+++ Record set +++
(** C1. Two clock-in calls for one employee that overlap both succeed.
    Each call, run alone, is the route: it is refused with 'Employee is
    already clocked in' when an open entry exists.  But when both calls
    have looked for the open entry before either has created its own,
    as happens when the requests arrive together, both find none and
    both create one: under the index the schema declares, which is not
    unique, both calls return their entry and the employee has two open
    entries.  Had the index been unique, the second call would have been
    refused and one open entry stored. *)
Theorem overlapping_clock_ins_both_succeed :
  (forall now newId emp db,
     Concurrent.run Concurrent.activeEntryIndex [0; 0; 0]%nat
       [Concurrent.start now newId emp] db
     = ([Concurrent.moveTo
           (Concurrent.Returned (fst (TimeEntriesRoute.POST now newId emp "clockIn" db)))
           (Concurrent.start now newId emp)],
        snd (TimeEntriesRoute.POST now newId emp "clockIn" db)))
  /\ (forall now1 id1 now2 id2 emp db,
        Employee_findById emp db <> None ->
        findActiveEntry emp (timeEntries db) = None ->
        let '(calls, db') :=
          Concurrent.run Concurrent.activeEntryIndex [0; 1; 0; 1; 0; 1]%nat
            [Concurrent.start now1 id1 emp; Concurrent.start now2 id2 emp] db in
        map Concurrent.progress calls
        = [Concurrent.Returned (inr (newTimeEntry id1 emp now1));
           Concurrent.Returned (inr (newTimeEntry id2 emp now2))]
        /\ timeEntries db'
           = timeEntries db ++ [newTimeEntry id1 emp now1; newTimeEntry id2 emp now2]
        /\ activeCount emp db = 0%nat
        /\ activeCount emp db' = 2%nat)
  /\ (forall now1 id1 now2 id2 emp db,
        Employee_findById emp db <> None ->
        findActiveEntry emp (timeEntries db) = None ->
        let '(calls, db') :=
          Concurrent.run Concurrent.uniqueActiveEntryIndex [0; 1; 0; 1; 0; 1]%nat
            [Concurrent.start now1 id1 emp; Concurrent.start now2 id2 emp] db in
        map Concurrent.progress calls
        = [Concurrent.Returned (inr (newTimeEntry id1 emp now1));
           Concurrent.Returned (inl Concurrent.duplicateKey)]
        /\ activeCount emp db' = 1%nat)
  /\ (let '(calls, db') :=
        Concurrent.run Concurrent.activeEntryIndex [0; 1; 0; 1; 0; 1]%nat
          [Concurrent.start (Examples.at_ 1 9) 10%nat 1%nat;
           Concurrent.start (Examples.at_ 1 9) 11%nat 1%nat] Examples.staff in
      map Concurrent.progress calls
      = [Concurrent.Returned (inr (newTimeEntry 10%nat 1%nat (Examples.at_ 1 9)));
         Concurrent.Returned (inr (newTimeEntry 11%nat 1%nat (Examples.at_ 1 9)))]
      /\ map (fun e => (_id e, employeeId e, clockOut e)) (timeEntries db')
         = [(10%nat, 1%nat, None); (11%nat, 1%nat, None)]
      /\ Concurrent.unique Concurrent.activeEntryIndex = false).
Proof.
  split; [exact call_alone_is_the_route|]. split; [|split].
  - intros now1 id1 now2 id2 emp db He Ha.
    rewrite (overlapping_calls Concurrent.activeEntryIndex now1 id1 now2 id2 emp db He Ha).
    cbn [Concurrent.unique Concurrent.activeEntryIndex].
    split; [reflexivity|]. split.
    + cbn [withEntries timeEntries]. rewrite <- app_assoc. reflexivity.
    + assert (H0 : activeCount emp db = 0%nat)
        by (unfold activeCount; rewrite (findActiveEntry_None_count _ _ Ha); reflexivity).
      split; [exact H0|].
      rewrite !activeCount_app_new, H0. reflexivity.
  - intros now1 id1 now2 id2 emp db He Ha.
    rewrite (overlapping_calls Concurrent.uniqueActiveEntryIndex now1 id1 now2 id2 emp db
               He Ha).
    cbn [Concurrent.unique Concurrent.uniqueActiveEntryIndex].
    split; [reflexivity|].
    rewrite activeCount_app_new. unfold activeCount.
    rewrite (findActiveEntry_None_count _ _ Ha). reflexivity.
  - vm_compute. repeat split.
Qed.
+++
◆ **Task objective**
With the material above as the source, restate each line word for word.

◆ **Output of the exercise**
(** C1. Two clock-in calls for one employee that overlap both succeed.
    Each call, run alone, is the route: it is refused with 'Employee is
    already clocked in' when an open entry exists.  But when both calls
    have looked for the open entry before either has created its own,
    as happens when the requests arrive together, both find none and
    both create one: under the index the schema declares, which is not
    unique, both calls return their entry and the employee has two open
    entries.  Had the index been unique, the second call would have been
    refused and one open entry stored. *)
Theorem overlapping_clock_ins_both_succeed :
  (forall now newId emp db,
     Concurrent.run Concurrent.activeEntryIndex [0; 0; 0]%nat
       [Concurrent.start now newId emp] db
     = ([Concurrent.moveTo
           (Concurrent.Returned (fst (TimeEntriesRoute.POST now newId emp "clockIn" db)))
           (Concurrent.start now newId emp)],
        snd (TimeEntriesRoute.POST now newId emp "clockIn" db)))
  /\ (forall now1 id1 now2 id2 emp db,
        Employee_findById emp db <> None ->
        findActiveEntry emp (timeEntries db) = None ->
        let '(calls, db') :=
          Concurrent.run Concurrent.activeEntryIndex [0; 1; 0; 1; 0; 1]%nat
            [Concurrent.start now1 id1 emp; Concurrent.start now2 id2 emp] db in
        map Concurrent.progress calls
        = [Concurrent.Returned (inr (newTimeEntry id1 emp now1));
           Concurrent.Returned (inr (newTimeEntry id2 emp now2))]
        /\ timeEntries db'
           = timeEntries db ++ [newTimeEntry id1 emp now1; newTimeEntry id2 emp now2]
        /\ activeCount emp db = 0%nat
        /\ activeCount emp db' = 2%nat)
  /\ (forall now1 id1 now2 id2 emp db,
        Employee_findById emp db <> None ->
        findActiveEntry emp (timeEntries db) = None ->
        let '(calls, db') :=
          Concurrent.run Concurrent.uniqueActiveEntryIndex [0; 1; 0; 1; 0; 1]%nat
            [Concurrent.start now1 id1 emp; Concurrent.start now2 id2 emp] db in
        map Concurrent.progress calls
        = [Concurrent.Returned (inr (newTimeEntry id1 emp now1));
           Concurrent.Returned (inl Concurrent.duplicateKey)]
        /\ activeCount emp db' = 1%nat)
  /\ (let '(calls, db') :=
        Concurrent.run Concurrent.activeEntryIndex [0; 1; 0; 1; 0; 1]%nat
          [Concurrent.start (Examples.at_ 1 9) 10%nat 1%nat;
           Concurrent.start (Examples.at_ 1 9) 11%nat 1%nat] Examples.staff in
      map Concurrent.progress calls
      = [Concurrent.Returned (inr (newTimeEntry 10%nat 1%nat (Examples.at_ 1 9)));
         Concurrent.Returned (inr (newTimeEntry 11%nat 1%nat (Examples.at_ 1 9)))]
      /\ map (fun e => (_id e, employeeId e, clockOut e)) (timeEntries db')
         = [(10%nat, 1%nat, None); (11%nat, 1%nat, None)]
      /\ Concurrent.unique Concurrent.activeEntryIndex = false).
Proof.
  split; [exact call_alone_is_the_route|]. split; [|split].
  - intros now1 id1 now2 id2 emp db He Ha.
    rewrite (overlapping_calls Concurrent.activeEntryIndex now1 id1 now2 id2 emp db He Ha).
    cbn [Concurrent.unique Concurrent.activeEntryIndex].
    split; [reflexivity|]. split.
    + cbn [withEntries timeEntries]. rewrite <- app_assoc. reflexivity.
    + assert (H0 : activeCount emp db = 0%nat)
        by (unfold activeCount; rewrite (findActiveEntry_None_count _ _ Ha); reflexivity).
      split; [exact H0|].
      rewrite !activeCount_app_new, H0. reflexivity.
  - intros now1 id1 now2 id2 emp db He Ha.
    rewrite (overlapping_calls Concurrent.uniqueActiveEntryIndex now1 id1 now2 id2 emp db
               He Ha).
    cbn [Concurrent.unique Concurrent.uniqueActiveEntryIndex].
    split; [reflexivity|].
    rewrite activeCount_app_new. unfold activeCount.
    rewrite (findActiveEntry_None_count _ _ Ha). reflexivity.
  - vm_compute. repeat split.
Qed.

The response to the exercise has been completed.